## REQUIREMENT:
Reproduce exactly, from the data that follows, the line with "if mode_eqb (enabled_mode_", the line with "asked which streams it produces. *)", and every line that lies between them.

## DATA EXTRACTS:
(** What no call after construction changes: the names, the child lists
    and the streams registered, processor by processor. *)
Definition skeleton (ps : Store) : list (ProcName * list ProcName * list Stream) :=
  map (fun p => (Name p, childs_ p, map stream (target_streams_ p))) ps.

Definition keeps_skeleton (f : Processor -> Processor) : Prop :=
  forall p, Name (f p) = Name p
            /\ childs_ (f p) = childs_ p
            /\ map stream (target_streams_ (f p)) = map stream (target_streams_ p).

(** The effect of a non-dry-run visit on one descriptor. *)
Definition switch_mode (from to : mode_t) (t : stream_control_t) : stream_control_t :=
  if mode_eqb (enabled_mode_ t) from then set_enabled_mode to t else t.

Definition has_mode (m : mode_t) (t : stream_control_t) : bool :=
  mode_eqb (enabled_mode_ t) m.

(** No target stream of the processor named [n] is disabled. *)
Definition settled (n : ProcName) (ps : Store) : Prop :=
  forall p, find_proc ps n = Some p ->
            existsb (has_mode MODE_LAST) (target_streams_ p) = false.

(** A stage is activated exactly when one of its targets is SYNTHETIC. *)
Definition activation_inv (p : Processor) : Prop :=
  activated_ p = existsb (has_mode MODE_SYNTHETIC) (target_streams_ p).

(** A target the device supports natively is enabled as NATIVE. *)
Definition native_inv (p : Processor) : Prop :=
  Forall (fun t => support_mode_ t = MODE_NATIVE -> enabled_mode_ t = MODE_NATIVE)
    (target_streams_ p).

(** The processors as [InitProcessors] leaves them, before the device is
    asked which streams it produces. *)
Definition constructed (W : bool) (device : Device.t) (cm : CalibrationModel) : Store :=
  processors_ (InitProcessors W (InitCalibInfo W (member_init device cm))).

## SOLUTION FOR THIS PROBLEM:
  if mode_eqb (enabled_mode_ t) from then set_enabled_mode to t else t.

Definition has_mode (m : mode_t) (t : stream_control_t) : bool :=
  mode_eqb (enabled_mode_ t) m.

(** No target stream of the processor named [n] is disabled. *)
Definition settled (n : ProcName) (ps : Store) : Prop :=
  forall p, find_proc ps n = Some p ->
            existsb (has_mode MODE_LAST) (target_streams_ p) = false.

(** A stage is activated exactly when one of its targets is SYNTHETIC. *)
Definition activation_inv (p : Processor) : Prop :=
  activated_ p = existsb (has_mode MODE_SYNTHETIC) (target_streams_ p).

(** A target the device supports natively is enabled as NATIVE. *)
Definition native_inv (p : Processor) : Prop :=
  Forall (fun t => support_mode_ t = MODE_NATIVE -> enabled_mode_ t = MODE_NATIVE)
    (target_streams_ p).

(** The processors as [InitProcessors] leaves them, before the device is
    asked which streams it produces. *)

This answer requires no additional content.